Joe reveals his true colors as he threatens to have both Michonne and Carl raped in front of Rick before putting a bullet into his head. But what about Daryl (Norman Reedus)? He was slipping away from the bad guys to go his own way and when he realized Joe’s target was Rick, he returns to talk some sense to King Douche.
That goes badly.
So while Daryl is getting beaten to death, the nastiest of Joe’s crew drags Carl out of the abandoned car he was sleeping in and thus begins the most uncomfortable and disturbing scene since Carol (Melissa McBride) told Lizzie (Brighton Sharbino) to look at the flowers. There’s crying, struggling, and general squirminess as Carl loses a little more of his innocence, but before the deed is done, Rick embraces his inner savage and bites Joe’s throat out.
Cue stunned silence from EVERYONE. ACROSS THE COUNTRY.

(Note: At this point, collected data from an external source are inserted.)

(* ===== verification/Prelude.v ===== *)
(** * W601 application: a verification library

    The repository is the firmware of a monitoring board: an application on
    the RT-Thread system that reads a temperature sensor, keeps its settings
    in flash, joins a wireless network, serves web pages, takes uploads,
    reports over MQTT, sends mails, records its readings, logs over TCP, takes
    its time from the network and can be operated through a telnet console.
    This library models its own code and the packages and parts of the system
    that carry its data, as executable definitions, and proves what they
    promise.

    ** The parts and how they interact

    Settings go through four layers.  [WlanCfg] (the list of known networks)
    encodes its list with [Base64] and stores it through the interface
    [EnvStore]; [EfStore] and [EfEnv] (EasyFlash) implement that interface with
    key=value texts in a RAM cache that is saved, with a checksum of [Crc32],
    alternately to two areas of a partition; [Fal] maps partitions to flash
    devices; [Flash] is the device with its erase blocks, given by the
    interface [FlashDevice].  [MakeFal] is the host tool that puts the
    partition table, which [Fal] looks for at start, into a firmware image.

    The web server goes through four layers, too.  [WebRequest] reads a request
    into the buffer of its session, with the query strings of [WebQuery];
    [WebServe] answers it: with a file through the interface [FileRead], with a
    function of the application, or by giving it to an upload; [WebMultipart]
    takes an uploaded body apart in the same buffer and calls the entry of the
    upload; [WebApp] is the application with its pages and its two uploads.
    Pages print the trees of [Replies] with the cJSON of [Json], which a
    browser reads back with [JsonParse]; they switch the lamps of [AppModules],
    configure its mail alarm, and send the packets of [Wol].  [WebPath]
    resolves the paths of uploaded files, and [WebUpload] stores files through
    the file system interface of [FileSys] and firmware through [Fal];
    [WebStored] is a multipart upload that ends in a file, and [WebAppUpload]
    the same from the first byte of the request on the server of [WebApp].
    [WebNet] is the thread of the server: the list of sessions, [select] and
    the accepting of connections around [WebServe].

    MQTT goes through three layers.  [MqttPacket] encodes and decodes packets in
    the buffers of the client; [MqttClient] reads and writes them on the socket
    and is the state machine of the client; [Mqtt] reads the configuration and
    the messages with [JsonParse] and [JsonMinify] and reports with [Json], and
    [MqttApp] is the module on the client.

    The console goes through three layers.  [Telnet] takes the bytes of a
    client apart and keeps the keys, and what goes back, in two rings of
    [RingBuffer]; [Shell] is the editor of the command line that reads the keys
    and prints; [Msh] splits a finished line, runs its command or script, and
    completes a word.  [TelnetShell] puts the three together: from the packets
    of a client to the command that runs and the bytes the client gets.  The
    clock is set by [Ntp] from the answer of a time server, through the
    broken-down time of [Calendar].  [Heap] is the memory that all parts
    allocate their blocks in.

    [AppStart] is the start of the application: it mounts the file system,
    starts [Fal] and [EfStore], joins the network, writes the upload page and
    starts the modules.  [Record] writes readings to a file a
    day through [FileSys].  Mail: [AppModules] raises the alarm and configures
    the client of [SmtpClient], which encodes credentials with [Base64].
    Logging: [UlogTcp].

    ** Files

    - [Prelude]: machine-width integers, C buffers and strings, little-endian
      words, and the lemmas and automation that the other files share.
    - [CLib]: decimal printing and reading.
    - [Base64]: [Wifi], the codec of src/ports/wifi/wifi_config.c, and [Smtp],
      the encoder of src/packages/smtp_client-latest/src.
    - [Crc32]: the table-driven checksums of src/tools/make_fal and of
      EasyFlash (src/packages/EasyFlash-v3.3.0/src/ef_utils.c) against the
      polynomial definition.
    - [MakeFal]: src/tools/make_fal, from the two input files to the image.
    - [Flash]: src/ports/fal and the flash driver; the device interface.
    - [Fal]: src/packages/fal-v0.3.0/src.
    - [EfEnv], [EfStore]: src/packages/EasyFlash-v3.3.0/src/ef_env.c and
      src/ports/easyflash/ef_fal_port.c; [EfEnv] is the cache (find, write,
      create, delete, set, get), [EfStore] saving, loading and start.
    - [WlanCfg]: src/rt-thread/components/drivers/wlan/wlan_cfg.c with
      src/ports/wifi/wifi_config.c.
    - [SmtpClient]: src/packages/smtp_client-latest/src/smtp_client.c.
    - [WebPath]: the path functions of src/module/web/web_utils.c.
    - [FileSys]: the file system as the application uses it.
    - [WebUpload]: [DirUpload] for src/module/web/wn_dir_upload.c,
      [FirmUpload] for src/module/web/wn_firm_upload.c.
    - [UlogTcp]: src/packages/ulog_tcp/ulog_tcp.c.
    - [RingBuffer]: src/rt-thread/components/drivers/src/ringbuffer.c.
    - [Heap]: src/rt-thread/src/mem.c.
    - [Telnet]: src/packages/netutils-v1.1.0/telnet/telnet.c.
    - [Msh], [Shell]: msh.c with msh_file.c, and shell.c of
      src/rt-thread/components/finsh; [TelnetShell] has [rt_kprintf] of
      src/rt-thread/src/kservice.c between the shell and the telnet device.
    - [Calendar]: gmtime_r.c of src/rt-thread/components/libc.
    - [Ntp]: src/packages/netutils-v1.1.0/ntp/ntp.c with soft_rtc.c and rtc.c of
      src/rt-thread/components/drivers/rtc.
    - [AppModules]: [Alarm] for src/module/smtp/smtp_module.c, [Aht10] for
      src/module/sensors/aht10_module.c, [Board] for
      src/module/board/board_module.c.
    - [Json], [JsonParse], [JsonMinify]: the trees and the printer, the parser
      and the minifier of src/packages/cJSON-latest/cJSON.c.
    - [Replies]: src/module/json/json_create.c and the [json_create_] functions
      of the other modules.
    - [Mqtt]: src/module/mqtt/mqtt_json.c and the callback of mqtt_module.c.
    - [MqttPacket]: src/packages/wolfMQTT-RTT/src/mqtt_packet.c.
    - [MqttClient]: mqtt_client.c and mqtt_socket.c next to it, with
      mqtt_net_port.c and wolfmqtt.c of src/packages/wolfMQTT-RTT/port.
    - [MqttApp]: src/module/mqtt/mqtt_module.c on that client.
    - [Record]: src/module/record/record_module.c.
    - [Wol]: src/packages/wol-v1.0.0/wol.c and src/module/wol/wol_app.c.
    - [WebQuery], [WebRequest]: src/packages/webnet-latest/src/wn_utils.c,
      wn_request.c and the reading half of wn_session.c.
    - [WebMultipart]: src/packages/webnet-latest/module/wn_module_upload.c.
    - [WebStored]: the entry of wn_dir_upload.c behind [WebMultipart].
    - [WebServe]: wn_module.c, the answering half of wn_session.c,
      wn_mimetype.c, wn_module_cgi.c and wn_module_auth.c.
    - [WebApp]: src/module/web/web_module.c; [WebAppUpload]: its file upload.
    - [WebNet]: the sessions of wn_session.c and the loop of webnet.c.
    - [AppStart]: src/applications, src/module/system, src/module/wifi, and
      what they use of src/module/utils and of the upload page of
      src/module/web/web_utils.c.

    Definitions carry the names of the C functions and types.  A function that
    changes static variables takes and returns the record of those variables;
    a buffer is the list of its bytes, a C string the list of its characters;
    undefined behaviour (an access out of bounds, a null pointer, a missing
    terminator) and a failed assertion give [None], so that a theorem with
    [Some] also says that none occurs; from [JsonParse] on the type [res] has
    [Undef] for it, [Hang] for a loop that does not end and [NoFuel].  The
    results of allocations, sockets and devices are arguments or the fields of
    an interface.

    ** What the theorems show

    - Storage: the cache of EasyFlash behaves as a finite map within its
      capacity; set-and-save survives a restart; a power failure at any point
      of a save leaves the old or the new settings; start always ends with a
      consistent cache; and what goes wrong when a set fails for lack of room
      or an erase fails.
    - Codecs: base64 round trip and the equality of the two encoders; the
      checksum tables compute the polynomial checksum, which detects bursts;
      the image tool produces an image that its own checks and the partition
      search accept.
    - Flash: accesses to partitions stay inside them unless a 32-bit sum
      wraps, and partitions do not disturb each other; the table is found and
      loaded.
    - WLAN: the list is in most-recently-used order without duplicates and
      survives a restart.
    - Mail: the dialogue with the server is exactly the protocol of the mail;
      credentials and receivers; the alarm is sent at most every 300 turns and
      at every opportunity after that.
    - JSON: the printer writes the text of a reference printer and stays within
      its buffer; the parser ends on every text, reads no byte behind the
      terminator, returns well-formed trees, and gives back what was printed;
      the minifier leaves a printed text as the unformatted printer writes it.
    - Web server: a request and a posted form are read in any pieces; reading
      ends and keeps the session well formed; a multipart body reaches the
      entry byte for byte; a browser that asks for a file gets its bytes; only
      files below the root are served to requests that do not go up; and what
      goes wrong (a body that makes the server hang, ranges that are one byte
      short, paths that leave the root).
    - Application: a page shows the state so that a browser gets the values
      back; a form that is saved is shown; a lamp is switched; a device is
      woken; uploads are stored piece by piece; path normalisation refines a
      stack of names; records go to the file of their day; settings survive any
      number of restarts of the whole start, which goes through when the network
      and the clock are ready some time.
    - MQTT: a message is encoded as the protocol says and decoded again; it is
      sent whole however long it is and however the network cuts it; one that
      arrives in any pieces is handed over whole; the start leaves a subscribed
      client that is ready; a property message switches the lamps it names and
      is answered with a report; and what goes wrong (a connection that is
      closed within a message).
    - Console: the ring buffer is a bounded queue; the telnet server is a
      terminal, whose client types exactly its keys and gets every option
      refused; the shell is a line editor with a history, and while a line is
      edited the terminal shows it; a line runs its command with exactly its
      words, also when a telnet client sends it in pieces; a tab extends a word
      to the longest common one; and what goes wrong (a forced block that
      empties the ring, keys without a notice, a line of 80 characters, a
      completion that passes the end of the line).
    - Memory: on the bytes of the heap, the calls keep every block that is held
      separate and unchanged, and what is given back becomes one block again;
      and what goes wrong (a size that wraps, a last place that is refused, a
      remainder that is forgotten).
    - Time: seconds are broken down into the one date they belong to; the
      clock is set to the time of an answer; the wait for one ends.
    - Logging: on every reachable state the open descriptors are those of the
      servers, each once; when lost connections are retried.

    ** Fuel and bounds

    Loops that are not structural take a fuel that is enough by proof: the
    length of the buffer for path and environment scans, the number of table
    entries plus one for the partition table, the length of a file for its
    transmission, the length of the text for the JSON parser and one more for
    the minifier, the length of the buffer for the lines of a request.  The
    loop over a multipart body has the number of received bytes plus one: it
    really does not end on some bodies, which [WebMultipart.upload_hangs]
    proves.  The [recv] loop of the log thread ends only if the peer stops
    sending, so a turn of the thread is a step only if it returns; the steps of
    the other components always return.  The MQTT client takes two: one more
    than the packets that a wait handles before the one it waits for, and the
    number of pieces a payload is moved in, for which its length plus one is
    enough; a connection that is closed within a message needs infinitely much,
    which [MqttClient.closed_in_message] proves.  The rings have the sizes of
    the telnet server, 256 and 4096, and any size below 2 ^ 15 in [RingBuffer].
    The command interpreter takes the depth of scripts that run scripts, which
    the code does not bound either: one is enough for a command.  The searches
    of the heap take the number of its bytes, which is more than the blocks.  The wait for a
    time server takes at most 501 turns of ten milliseconds
    ([Ntp.ntp_silence_ends]); the years and months of a date are bounded by its
    days.

    ** What is not modelled

    The rest of the kernel, the drivers, the file system, the network stack and
    the vendor libraries are third-party code below or beside the application, and what is compiled out of the MQTT client (TLS,
    protocol 5, sensor networks); texts of floating-point
    numbers are parameters; failed allocations in the web server (elsewhere the
    result of an allocation is an argument, whatever the heap holds); the
    interleaving of threads inside a call (the mutexes of the code make calls
    atomic, except for the log output, which reads its list without the
    mutex, for MQTT, whose two threads share the client without one, for the
    telnet server, which sends outside its lock, and for the time client, whose
    packet is static); what a command of the console does; the redirection of
    the standard input and output to the telnet device.

    ** Plan

    Published messages of a higher quality and the requests that close a
    connection, whose operations [MqttClient] has, but not their theorems; the
    printer of cJSON with a growing buffer; the file commands of the console and
    scripts that run scripts; a multipart body whose last boundary
    is cut; the user table of the web server and redirections; the reading of
    the sensors. *)

From stdpp Require Export base list numbers strings gmap.
From Stdlib Require Export ZArith Lia.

In that moment of opportunity, Michonne grabs a gun and kills her attackers, Daryl finishes off his, and Rick steps up with a hunting knife and claims the would-be rapist as his in one of the most brutal kills in the show’s history.
But the best part the episode is the aftermath as Rick worries that Carl will see him as a monster after murdering a scumbag; and Carl does seem disturbed. However, after another great scene between him and Michonne — where she confesses to her own monstrous past — it turns out that Carl was worried about something else entirely: that his dad would think he was a monster for thinking the extremely violent gutting of the henchman was justified.
And with that Rick finally arrives as a character who can both accept the brutal realities of the new world and still maintain his humanity.
His Bad-ass Humanity.
Which leads us to the second part of the episode: their arrival at Terminus.
I don’t have a lot to say about Terminus. The only real surprise would have been if it was a great place and everyone lived happily ever after. As expected, there’s something seriously wrong with Terminus. At the moment, though, we don’t know how wrong.
There’s always the possibility that the new arrivals, including Glenn (Steven Yeun), Maggie (Lauren Cohan), and the rest, are being kept weaponless in a locked train car for some understandable reason. Maybe as a form of quarantine or something?
Nah! They’re probably getting ready to cook them. I couldn’t help but notice a big cage filled with what looked like human remains as our heroes were herded through the complex like rabbits being run into a snare (see what I did there?). That couldn’t bode well.
Although the creepy candle room they were led through, does give me some hope for another, more complex, motivation.
Now we just have to wait six months to find out how Carol and Tyreese (Chad L. Coleman) save them!